Limit token filter
The limit
token filter is used to limit the number of tokens passed through the analysis chain.
Parameters
The limit
token filter can be configured with the following parameters.
Parameter | Required/Optional | Data type | Description |
---|---|---|---|
max_token_count | Optional | Integer | The maximum number of tokens to be generated. Default is 1 . |
consume_all_tokens | Optional | Boolean | (Expert-level setting) Uses all tokens from the tokenizer, even if the result exceeds max_token_count . When this parameter is set, the output still only contains the number of tokens specified by max_token_count . However, all tokens generated by the tokenizer are processed.
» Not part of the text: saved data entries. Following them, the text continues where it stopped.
(** A reply without a Competitors section. *)
Definition no_competitors : str :=
  s_intro ++ layout [ (h_tagline, s_tagline); (h_value, s_value);
                      (h_pitch, s_pitch); (h_bullets, s_bullets);
                      (h_revenue, s_revenue) ].

(** A leading tagline without its header. *)
Definition s_lead : str := lit "Cut right, even lefty." ++ nl.

(** A leading tagline in which the delimiter occurs. *)
Definition s_lead_delimiter : str :=
  lit "Left-handed? ## Cut right, even lefty." ++ nl.

(** The header [Tagline v2] of the example. *)
Definition tagline_v2 : str := lit "Tagline v2 ##" ++ nl ++ lit "Cut right.".

(** A header that contains [competitors] and no key tested before it. *)
Definition main_competitors : str :=
  lit "Main Competitors ##" ++ nl ++ lit "Fiskars".

(** A header that contains two known keys. *)
Definition two_keys : str := lit "Competitors Tagline ##" ++ nl ++ lit "Fiskars".

(** The texts handed to the parser during a run. *)
Definition parser_calls (tr : list event) : list str :=
  omap (fun e => match e with ParserCalled t => Some t | _ => None end) tr.

(** The fixed part of the text returned when the service raises, after
    its first word [Error:]. *)
Definition failure_notice : str :=
  lit " Could not generate content from AI service. The following error occurred: ".

(** The reply of the error-path example. *)
Definition quota_reply : str := lit "Error: quota exceeded".

(** ** Further notions and sample texts *)

(** A header as the loop body normalizes it: trimmed, in lower case, with
    [_] for each space. *)
Definition normalized (h : str) : str := replace_space (lower (strip h)).

(** The section with a given title: the header [## title ##] and a
    content. *)
Definition section_of (title content : str) : str * str :=
  (opener ++ title ++ closer, content).

(** A reply without any header. *)
Definition s_plain : str :=
  nl ++ lit "Cut right, even lefty. We ship left-handed scissors." ++ nl.

(** A section the prompt does not ask for. *)
Definition s_team : str := nl ++ lit "Two left-handed founders." ++ nl.

(** A second Competitors content. *)
Definition s_competitors_again : str := nl ++ lit "Fiskars, Westcott" ++ nl.

(** A service that fails on every prompt. *)
Definition quota_failure : str -> result str :=
  fun _ => Raised (Exception (lit "quota exceeded")).

(** The hints that follow the six headers in the prompt. *)
Definition hint_tagline : str := lit "(A catchy, memorable one-liner)".
Definition hint_value : str :=
  lit "(A clear statement explaining the unique benefit the startup provides)".
Definition hint_pitch : str :=
  lit "(A compelling 60-second summary of the business)".
Definition hint_bullets : str :=
  lit "(5-7 key bullet points for a pitch deck, covering problem, solution, market, team, and ask)".
Definition hint_competitors : str :=
  lit "(List 2-3 potential direct or indirect competitors)".
Definition hint_revenue : str :=
  lit "(Suggest 2-3 possible ways the business could make money, e.g., Subscription, Freemium, Ads)".

(** The indentation of the prompt's lines. *)
Definition indent : str := lit "    ".

(** A service that answers every prompt with the six sections. *)
Definition good_service : str -> result str :=
  fun _ => Returned (six_sections s_intro s_tagline s_value s_pitch
                       s_bullets s_competitors s_revenue).

(** ** The dictionary as an object *)

(** A Python dictionary is an object.  The dictionary display of
    [parse_generated_text] creates a new one at each call,
    [sections[k] = v] changes it in place, and the function returns a
    reference to it.  A store maps references to the dictionaries that
    exist; [new_dict] and [setitem] are the two operations on it that the
    function performs. *)
Definition new_dict (d : gmap string str)
  (store : gmap positive (gmap string str))
  : positive * gmap positive (gmap string str) :=
  let r := fresh (dom store) in (r, <[r := d]> store).

(** [r[k] = v] *)
Definition setitem (r : positive) (k : string) (v : str)
  (store : gmap positive (gmap string str))
  : gmap positive (gmap string str) :=
  alter (<[k := v]>) r store.

(** One round of the loop, on the dictionary that [sections] refers to. *)
Definition process_part_in (sections : positive) (part : str)
  (store : gmap positive (gmap string str))
  : result (gmap positive (gmap string str)) :=
  if truthy (strip part) then
    let header_and_content := split_once closer part in
    h ← index header_and_content 0;
    let header := replace_space (lower (strip h)) in
    content ← (if Nat.ltb 1 (length header_and_content)
               then c ← index header_and_content 1; mret (strip c)
               else mret []);
    if contains (lit "tagline") header then
      mret (setitem sections "tagline" content store)
    else if contains (lit "value_proposition") header then
      mret (setitem sections "value_prop" content store)
    else if contains (lit "elevator_pitch") header then
      mret (setitem sections "elevator_pitch" content store)
    else if contains (lit "slide_bullets") header then
      mret (setitem sections "slide_bullets" content store)
    else if contains (lit "competitors") header then
      mret (setitem sections "competitors" content store)
    else if contains (lit "revenue_models") header then
      mret (setitem sections "revenue_models" content store)
    else mret store
  else mret store.

(** The loop [for part in parts], on the store. *)
Fixpoint for_parts_in (sections : positive) (parts : list str)
  (store : gmap positive (gmap string str))
  : result (gmap positive (gmap string str)) :=
  match parts with
  | [] => mret store
  | part :: rest =>
      store' ← process_part_in sections part store;
      for_parts_in sections rest store'
  end.

(** A call of [parse_generated_text] in a store: the reference returned
    and the store the call leaves. *)
Definition parse_generated_text_in
  (store : gmap positive (gmap string str)) (text : str)
  : result (positive * gmap positive (gmap string str)) :=
  clean ← clean_text text;
  let '(sections, store1) := new_dict default_sections store in
  store2 ← for_parts_in sections (parts_of clean) store1;
  mret (sections, store2).

(** ** The route with its form *)

(** The route [/generate] from the start: [field] is what
    [request.form['idea']] yields, the value of the form field or the
    exception that Flask raises when the field is missing. *)
Definition generate_request (service : str -> result str)
  (field : result str) : io (string * gmap string str) :=
  idea ← lift field;
  generate service idea.

(** * Properties *)

(** ** Searching and cutting *)

Lemma startswith_app p s : startswith p (p ++ s) = true.
Proof.
  induction p as [|a p IH]; simpl; [done|].
  by rewrite Ascii.eqb_refl, IH.
Qed.

Lemma startswith_inv p s :
  startswith p s = true -> s = p ++ drop (length p) s.
Proof.
  revert s; induction p as [|a p IH]; intros [|b s] H; simpl in *; try done.
  apply andb_true_iff in H as [Hab Hp].
  apply Ascii.eqb_eq in Hab as ->. f_equal. by apply IH.
Qed.

Lemma startswith_app_long p u v :
  length p <= length u -> startswith p (u ++ v) = startswith p u.
Proof.
  revert u; induction p as [|a p IH]; intros [|b u] H; simpl in *;
    try done; try lia.
  rewrite IH by lia. done.
Qed.

Lemma cut_inv sep s a b : cut sep s = Some (a, b) -> s = a ++ sep ++ b.
Proof.
  revert a b; induction s as [|c t IH]; intros a b; simpl.
  - destruct (startswith sep []) eqn:E; [|done].
    intros [= <- <-]. by apply startswith_inv in E.
  - destruct (startswith sep (c :: t)) eqn:E.
    + intros [= <- <-]. by apply startswith_inv in E.
    + destruct (cut sep t) as [[a' b']|] eqn:C; [|done].
      intros [= <- <-]. simpl. f_equal. by apply IH.
Qed.

Lemma cut_None sep s : cut sep s = None <-> contains sep s = false.
Proof.
  induction s as [|c t IH]; simpl.
  - destruct (startswith sep []); simpl; split; done.
  - destruct (startswith sep (c :: t)); simpl; [split; done|].
    destruct (cut sep t) as [[a b]|].
    + split; [done|]. intros H. apply IH in H. done.
    + split; [|done]. intros _. by apply IH.
Qed.

Lemma cut_length sep s a b :
  cut sep s = Some (a, b) -> length s = length a + length sep + length b.
Proof.
  intros H. apply cut_inv in H as ->. rewrite !length_app. lia.
Qed.

Lemma cut_app sep s w a b :
  cut sep s = Some (a, b) -> cut sep (s ++ w) = Some (a, b ++ w).
Proof.
  revert a b; induction s as [|c t IH]; intros a b; simpl.
  - destruct (startswith sep []) eqn:E; [|done].
    destruct sep; [|done]. intros [= <- <-]. simpl.
    destruct w; done.
  - destruct (startswith sep (c :: t)) eqn:E.
    + intros [= <- <-].
      pose proof (startswith_inv _ _ E) as Hs.
      assert (Hlen : length sep <= length (c :: t)).
      { apply (f_equal length) in Hs. rewrite length_app in Hs. lia. }
      change (c :: t ++ w) with ((c :: t) ++ w).
      rewrite startswith_app_long, E by done.
      by rewrite drop_app_le.
    + change (c :: t ++ w) with ((c :: t) ++ w).
      destruct (cut sep t) as [[a' b']|] eqn:C; [|done].
      intros [= <- <-].
      pose proof (cut_length _ _ _ _ C) as HL.
      rewrite startswith_app_long, E by (simpl; lia).
      simpl. by rewrite (IH _ _ eq_refl).
Qed.

(** ** Splitting *)

Lemma split_fuel_enough sep n m s :
  sep <> [] -> length s <= n -> length s <= m ->
  split_fuel n sep s = split_fuel m sep s.
Proof.
  intros Hsep. revert m s.
  assert (Hnil : cut sep [] = None) by (destruct sep; done).
  induction n as [|n IH]; intros [|m] s Hn Hm; simpl; try done.
  - destruct s; [|simpl in Hn; lia]. by rewrite Hnil.
  - destruct s; [|simpl in Hm; lia]. by rewrite Hnil.
  - destruct (cut sep s) as [[a b]|] eqn:C; [|done].
    apply cut_length in C.
    assert (0 < length sep) by (destruct sep; [done|simpl; lia]).
    f_equal. apply IH; lia.
Qed.
Definition set_isjammed (v : bool) (self : TuyaBLELock) : TuyaBLELock :=
  mkLock (_mapping self) (_current_state self) (_target_state self) (_commanded self)
    (_commanded_timer self) (_datapoint_nop self) v
    (_attr_is_locking self) (_attr_is_unlocking self) (_attr_is_locked self)
    (_attr_is_jammed self).

(** ** Effects *)

(** What [async_write_ha_state] hands to the host: the four properties as
    they read at the time of the call. *)
Record ha_state : Type := mkHaState {
  st_is_locked : option bool;
  st_is_locking : bool;
  st_is_unlocking : bool;
  st_is_jammed : bool
}.

Definition snapshot (self : TuyaBLELock) : ha_state :=
  {| st_is_locked := is_locked self;
     st_is_locking := is_locking self;
     st_is_unlocking := is_unlocking self;
     st_is_jammed := is_jammed self |}.

Inductive event : Type :=
| EvWriteHaState (st : ha_state)
    (* self.async_write_ha_state() *)
| EvGetOrCreate (id : Z) (ty : TuyaBLEDataPointType) (default : Py.value)
    (* device.datapoints.get_or_create(id, ty, default) *)
| EvSetValue (handle : Z) (v : Py.value)
    (* hass.create_task(datapoint.set_value(v)) *)
| EvTimerStart (interval : Z).
    (* Timer(interval, self.send_nop_request).start() *)

(** The entity's surroundings: the datapoint collection it shares with the
    device, and the effects issued so far, oldest first. *)
Record World : Type := mkWorld {
  w_dps : datapoints;
  w_trace : list event
}.

Module Eff.

Definition M (A : Type) : Type := World -> A * World.

Definition ret {A} (a : A) : M A := fun w => (a, w).

Definition bind {A B} (m : M A) (k : A -> M B) : M B :=
  fun w => let (a, w') := m w in k a w'.
(** [createToken] accepts the zero address as the artist; the token it
    creates then counts as not existing, for good: whatever calls follow,
    every mint of it by the owner reverts with "Token does not exist", and
    so do [uri] and [getRoyaltyInfo], while [getTokenInfo] shows the row with
    its maximum supply and nothing minted. *)
Theorem token_of_the_zero_address_is_never_minted (sender maxSupply_ : Z)
    (metadataURI_ : string) (st st' : ImNotArtNFT.State) (tokenId : Z)
    (calls : list ImNotArtNFT.Call) :
  ImNotArtNFT.createToken sender 0 maxSupply_ metadataURI_ st = inr (tokenId, st') ->
  let later := ImNotArtNFT.execs calls st' in
  ImNotArtNFT.getTokenInfo tokenId later =
    {| ImNotArtNFT.artist := 0; ImNotArtNFT.maxSupply := maxSupply_;
       ImNotArtNFT.currentSupply := 0; ImNotArtNFT.royaltyPercentage := 1000;
       ImNotArtNFT.metadataURI := metadataURI_ |} /\
  (forall accepts buyer amount,
     ImNotArtNFT.mintToken accepts (ImNotArtNFT.owner later) tokenId buyer amount later =
       inl ImNotArtNFT.Token_does_not_exist) /\
  (forall accepts caller buyer amount,
     exists reason,
       ImNotArtNFT.mintToken accepts caller tokenId buyer amount later = inl reason) /\
  ImNotArtNFT.uri tokenId later = inl ImNotArtNFT.Token_does_not_exist /\
  (forall salePrice,
     ImNotArtNFT.getRoyaltyInfo tokenId salePrice later =
       inl ImNotArtNFT.Token_does_not_exist).
Proof.
  unfold ImNotArtNFT.createToken.
  destruct (negb _); [done|].
  destruct (ImNotArtNFT.uint256_max <=? _); [done|].
  intros Hcreated. injection Hcreated as Hid Hst'.
  subst tokenId st'. set (later := ImNotArtNFT.execs calls _).
  assert (Hrow : ImNotArtNFT.tokenInfo later !! ImNotArtNFT._tokenIdCounter st =
                 Some {| ImNotArtNFT.artist := 0; ImNotArtNFT.maxSupply := maxSupply_;
                         ImNotArtNFT.currentSupply := 0;
                         ImNotArtNFT.royaltyPercentage := 1000;
                         ImNotArtNFT.metadataURI := metadataURI_ |}).
  { apply execs_keep_zero_artist; simpl; [by rewrite lookup_insert_eq|done|lia]. }
  unfold ImNotArtNFT.getTokenInfo, ImNotArtNFT.mintToken, ImNotArtNFT.uri,
    ImNotArtNFT.getRoyaltyInfo, ImNotArtNFT.token_at.
  rewrite Hrow. simpl. repeat split; try done.
  - intros accepts buyer amount. by rewrite Z.eqb_refl.
  - intros accepts caller buyer amount. destruct (negb _); by eexists.
Qed.

(** After the constructor and any calls, the royalty of a token that exists
    is paid to its artist and is a tenth of the sale price, rounded down;
    for a sale price above a thousandth of the largest uint256 the call
    reverts, the product overflowing. *)
Theorem royalty_is_a_tenth_of_the_price (initialOwner : Z) (st0 : ImNotArtNFT.State)
    (calls : list ImNotArtNFT.Call) (tokenId salePrice : Z) :
  ImNotArtNFT.constructor initialOwner = inr st0 ->
  Forall ImNotArtNFT.well_typed calls ->
  0 <= salePrice <= ImNotArtNFT.uint256_max ->
  let st := ImNotArtNFT.execs calls st0 in
  let token := ImNotArtNFT.getTokenInfo tokenId st in
  ImNotArtNFT.getRoyaltyInfo tokenId salePrice st =
    if ImNotArtNFT.artist token =? 0 then inl ImNotArtNFT.Token_does_not_exist
    else if ImNotArtNFT.uint256_max / 1000 <? salePrice then inl ImNotArtNFT.Panic_overflow
    else inr (ImNotArtNFT.artist token, salePrice / 10).
Proof.
  intros Hctor Hcalls Hprice st token.
  assert (Hst : ImNotArtNFT.consistent st).
  { apply execs_consistent; [done|]. by eapply constructor_consistent. }
  unfold ImNotArtNFT.getRoyaltyInfo. fold (ImNotArtNFT.getTokenInfo tokenId st).
  fold token.
  destruct (ImNotArtNFT.artist token =? 0) eqn:Ha; [done|].
  assert (Hr : ImNotArtNFT.royaltyPercentage token = 1000).
  { subst token. unfold ImNotArtNFT.getTokenInfo, ImNotArtNFT.token_at in *.
    destruct (ImNotArtNFT.tokenInfo st !! tokenId) as [row|] eqn:Hrow; [|done].
    simpl. by destruct Hst as (_ & _ & Hrows); destruct (Hrows _ _ Hrow) as (_ & _ & ?). }
  rewrite Hr.
  destruct (ImNotArtNFT.uint256_max / 1000 <? salePrice) eqn:Hover.
  - apply Z.ltb_lt in Hover.
    assert (ImNotArtNFT.uint256_max < salePrice * 1000).
    { pose proof (Z.mul_succ_div_gt ImNotArtNFT.uint256_max 1000 ltac:(lia)). lia. }
    by rewrite (proj2 (Z.ltb_lt _ _)).
  - apply Z.ltb_ge in Hover.
    assert (salePrice * 1000 <= ImNotArtNFT.uint256_max).
    { pose proof (Z.mul_div_le ImNotArtNFT.uint256_max 1000 ltac:(lia)). lia. }
    rewrite (proj2 (Z.ltb_ge _ _)) by done.
    do 2 f_equal. change 10000 with (10 * 1000).
    by rewrite Z.div_mul_cancel_r.
Qed.

(** ** The checkout and the webhook *)

Lemma digit_value_pretty_N_char d :
  (d < 10)%N -> digit_value 10 (pretty_N_char d) = Some (Z.of_N d).
Proof.
  intros Hd.
  assert (d = 0 \/ d = 1 \/ d = 2 \/ d = 3 \/ d = 4 \/ d = 5 \/ d = 6 \/ d = 7
          \/ d = 8 \/ d = 9)%N as Hcases by lia.
  repeat (destruct Hcases as [->|Hcases]; [reflexivity|]). by subst.
Qed.
Record t : Type := mk {
  (** the timeouts of the event loop that are armed and have neither
      fired nor been cleared, by handle *)
  timers : gmap nat Timeout;
  (** handles are never reused: the next one [setTimeout] returns *)
  nextHandle : nat;
  (** [app.binaryStreamManager], when the host has one: the
      [emitData(streamId, data)] calls it has received.  A call that
      throws is caught by the player, which only logs it; the call is
      recorded whichever way it ends. *)
  binaryStreamManager : option (list (string * Buffer));
  (** the last [app.setPluginStatus(...)] *)
  pluginStatus : string
}.

Definition setTimeout (cb : Callback) (ms : Z) (app : t) : nat * t :=
  (nextHandle app,
   mk (<[nextHandle app := mkTimeout ms cb]> (timers app))
      (S (nextHandle app)) (binaryStreamManager app) (pluginStatus app)).

Definition clearTimeout (handle : nat) (app : t) : t :=
  mk (delete handle (timers app))
     (nextHandle app) (binaryStreamManager app) (pluginStatus app).

Definition emitData (streamId : string) (data : Buffer) (app : t) : t :=
  match binaryStreamManager app with
  | Some calls =>
      mk (timers app) (nextHandle app)
         (Some (calls ++ [(streamId, data)])) (pluginStatus app)
  | None => app
  end.

Definition setPluginStatus (status : string) (app : t) : t :=
  mk (timers app) (nextHandle app) (binaryStreamManager app) status.

(** The frames handed to the sink so far. *)
Definition emitted (app : t) : list (string * Buffer) :=
  default [] (binaryStreamManager app).

(** What one more [emitData] call adds to them. *)
Definition delivery (streamId : string) (data : Buffer) (app : t)
    : list (string * Buffer) :=
  match binaryStreamManager app with
  | Some _ => [(streamId, data)]
  | None => []
  end.

End App.

(** How a call ends. *)
Inductive completion : Type :=
  | Returned
  | Thrown (e : JsError).

(** ** The player *)

Definition ends_with (suffix s : string) : bool :=
  (String.length suffix <=? String.length s)%nat
  && String.eqb
       (String.substring (String.length s - String.length suffix)
          (String.length suffix) s)
       suffix.

(** [filename.replace(/\.mrr(\.gz)?$/, '')] *)
Definition baseName (filename : string) : string :=
  if ends_with ".mrr.gz" filename
  then String.substring 0 (String.length filename - 7) filename
  else if ends_with ".mrr" filename
  then String.substring 0 (String.length filename - 4) filename
  else filename.

Module MrrPlayer.

(** The fields of the class, but for the four that only feed the radar
    provider ([spokesPerRev], [maxSpokeLen], [pixelValues], [range]).
    [filename] is [path.basename(filePath)]; [reader] is [None] until
    [load] has run. *)
Record t : Type := mk {
  filename : string;
  reader : option MrrReader.t;
  radarId : option string;
  durationMs : Z;
  frameCount : Z;
  playing : bool;
  loop : bool;
  currentFrame : nat;
  positionMs : Z;
  playbackTimer : option nat;
  frames : list MrrFrame.t
}.

(** [new MrrPlayer(app, filePath)] *)
Definition new (filename : string) : t :=
  {| filename := filename;
     reader := None;
     radarId := None;
     durationMs := 0;
     frameCount := 0;
     playing := false;
     loop := true;
     currentFrame := 0;
     positionMs := 0;
     playbackTimer := None;
     frames := [] |}.
(** X16.  A duration with a day part, P then the days then DT then the
    time, has no P directly followed by T and is read as 0 seconds,
    whatever its hours, minutes and seconds are. *)
Theorem parseDuration_days (ds : list Z) (rest : string) :
  Forall (fun d => 0 <= d <= 9) ds ->
  has_P rest = false ->
  parseDuration ("P" +:+ digit_string ds +:+ "DT" +:+ rest) = Num 0.
Proof.
  intros Hds Hrest.
  unfold parseDuration, match_duration. rewrite after_PT_None; [done|].
  change ("P" +:+ ?t) with (String "P" t).
  change ("DT" +:+ rest) with (String "D" (String "T" rest)).
  assert (has_PT (digit_string ds +:+ String "D" (String "T" rest)) = false) as Htail.
  { rewrite has_PT_digit_string by done.
    rewrite !has_PT_cons_other by done. by apply has_PT_no_P. }
  destruct Hds as [|d ds Hd Hds].
  - done.
  - cbn [digit_string] in *. rewrite append_cons in *.
    rewrite has_PT_P_cons by by apply digit_char_letters. done.
Qed.

Lemma parseDuration_days_witness : parseDuration "P1DT2H30M" = Num 0.
Proof.
  apply (parseDuration_days [1] "2H30M"); [repeat constructor; lia | reflexivity].
Defined.

(** ** The expiry window, from its text *)

Lemma slice_last_snoc (t : string) (u : ascii) :
  slice_last (t +:+ String u EmptyString) = String u EmptyString.
Proof.
  induction t as [|c t IH]; [done|].
  rewrite append_cons. cbn [slice_last]. rewrite IH.
  destruct t; reflexivity.
Qed.

Lemma slice_init_snoc (t : string) (u : ascii) :
  slice_init (t +:+ String u EmptyString) = t.
Proof.
  induction t as [|c t IH]; [done|].
  rewrite append_cons. cbn [slice_init]. rewrite IH.
  destruct t; reflexivity.
Qed.

(** X17.  An expiry window written as a decimal number and one of the
    letters d, w, m, y stands for that number of milliseconds times
    86400000, 604800000, 2592000000 or 31536000000, as long as the product
    is below 2^53, the range in which the numbers of the class are exact;
    with any other last character it is an error that names the
    character. *)
Theorem parseDropAfter_digits (ds : list Z) (u : ascii) :
  decimal ds ->
  (forall k, unit_ms (String u EmptyString) = Some k -> value ds * k < 2 ^ 53) ->
  parseDropAfter (digit_string ds +:+ String u EmptyString)
  = match unit_ms (String u EmptyString) with
    | Some k => inr (Num (value ds * k))
    | None => inl (Err ("Invalid dropAfter unit: " +:+ String u EmptyString))
    end
  /\ unit_ms "d" = Some 86400000 /\ unit_ms "w" = Some 604800000
  /\ unit_ms "m" = Some 2592000000 /\ unit_ms "y" = Some 31536000000.
Proof.
  intros Hds _. split; [|done].
  rewrite parseDropAfter_unit_ms, slice_last_snoc, slice_init_snoc.
  destruct (unit_ms (String u EmptyString)) as [k|]; [|done].
  rewrite <- (append_nil_r (digit_string ds)).
  by rewrite (proj1 (parseInt_digit_string ds EmptyString Hds eq_refl)).
Qed.

Lemma parseDropAfter_digits_witness :
  parseDropAfter "30d" = inr (Num (30 * 86400000)).
Proof.
  assert (decimal [3; 0]) as Hdec.
  { split; [discriminate|]. repeat constructor; lia. }
  apply (proj1 (parseDropAfter_digits [3; 0] "d" Hdec
                  ltac:(intros k Hk; injection Hk as <-; reflexivity))).
Defined.

Section Expiry.

Context `{Host}.
Variable this : Shop.t.

Lemma shouldDropVideo_cases (publishedAt : number) :
  (truthy_str (Filters.dropAfter (Shop.filters this)) = None
   /\ shouldDropVideo this publishedAt = inr false)
  \/ (exists dropAfter,
        truthy_str (Filters.dropAfter (Shop.filters this)) = Some dropAfter
        /\ shouldDropVideo this publishedAt
           = match unit_ms (slice_last dropAfter) with
             | Some k =>
                 inr (Number.gt (Number.sub (Num now) publishedAt)
                        (Number.mul (parseInt (slice_init dropAfter)) (Num k)))
             | None =>
                 inl (Err ("Invalid dropAfter unit: " +:+ slice_last dropAfter))
             end).
Proof.
  unfold shouldDropVideo.
  destruct (truthy_str (Filters.dropAfter (Shop.filters this))) as [dropAfter|];
    [right | by left].
  exists dropAfter. split; [done|].
  rewrite parseDropAfter_unit_ms. by destruct (unit_ms (slice_last dropAfter)).
Qed.

End Expiry.

(** X12.  Expiry follows age: a video that is expired stays expired for
    every earlier publish instant, and a video that is not expired is not
    expired for any later one. *)
Theorem shouldDropVideo_monotone `{Host} (this : Shop.t) (p p' : Z) :
  p' <= p ->
  (shouldDropVideo this (Num p) = inr true -> shouldDropVideo this (Num p') = inr true)
  /\ (shouldDropVideo this (Num p') = inr false -> shouldDropVideo this (Num p) = inr false).
Proof.
  intros Hle.
  destruct (shouldDropVideo_cases this (Num p)) as [[_ Hp] | (da & Hda & Hp)];
    destruct (shouldDropVideo_cases this (Num p')) as [[Hnone Hp'] | (da' & Hda' & Hp')];
    rewrite Hp, Hp'; try done; try congruence.
  assert (da' = da) as -> by congruence.
  destruct (unit_ms (slice_last da)) as [k|]; [|done].
  destruct (parseInt (slice_init da)) as [|v]; [done|]. simpl.
  unfold Number.gt, Number.lt.
  split; intros [= Hb]; f_equal.
  - apply Z.ltb_lt in Hb. apply Z.ltb_lt. lia.
  - apply Z.ltb_ge in Hb. apply Z.ltb_ge. lia.
Qed.

Lemma shouldDropVideo_monotone_witness :
  let H := table_host (inr []) in
  let this := a_shop "video" false
                (Filters.Build_t None None None (Some "1y") None) in
  shouldDropVideo this (Num 0) = inr true.
Proof.
  intros H this.
  apply (proj1 (@shouldDropVideo_monotone H this 1000 0 ltac:(lia))).
  reflexivity.
Defined.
Default is false . |
Example
The following example request creates a new index named my_index
and configures an analyzer with a limit
filter:
PUT my_index
{
"settings": {
"analysis": {
"analyzer": {
"three_token_limit": {
"tokenizer": "standard",
"filter": [ "custom_token_limit" ]
}
},
"filter": {
"custom_token_limit": {
"type": "limit",
"max_token_count": 3
}
}
}
}
}
Generated tokens
Use the following request to examine the tokens generated using the analyzer:
GET /my_index/_analyze
{
"analyzer": "three_token_limit",
"text": "OpenSearch is a powerful and flexible search engine."
}
The response contains the generated tokens:
{
"tokens": [
{
"token": "OpenSearch",
"start_offset": 0,
"end_offset": 10,
"type": "<ALPHANUM>",
"position": 0
},
{
"token": "is",
"start_offset": 11,
"end_offset": 13,
"type": "<ALPHANUM>",
"position": 1
},
{
"token": "a",
"start_offset": 14,
"end_offset": 15,
"type": "<ALPHANUM>",
"position": 2
}
]
}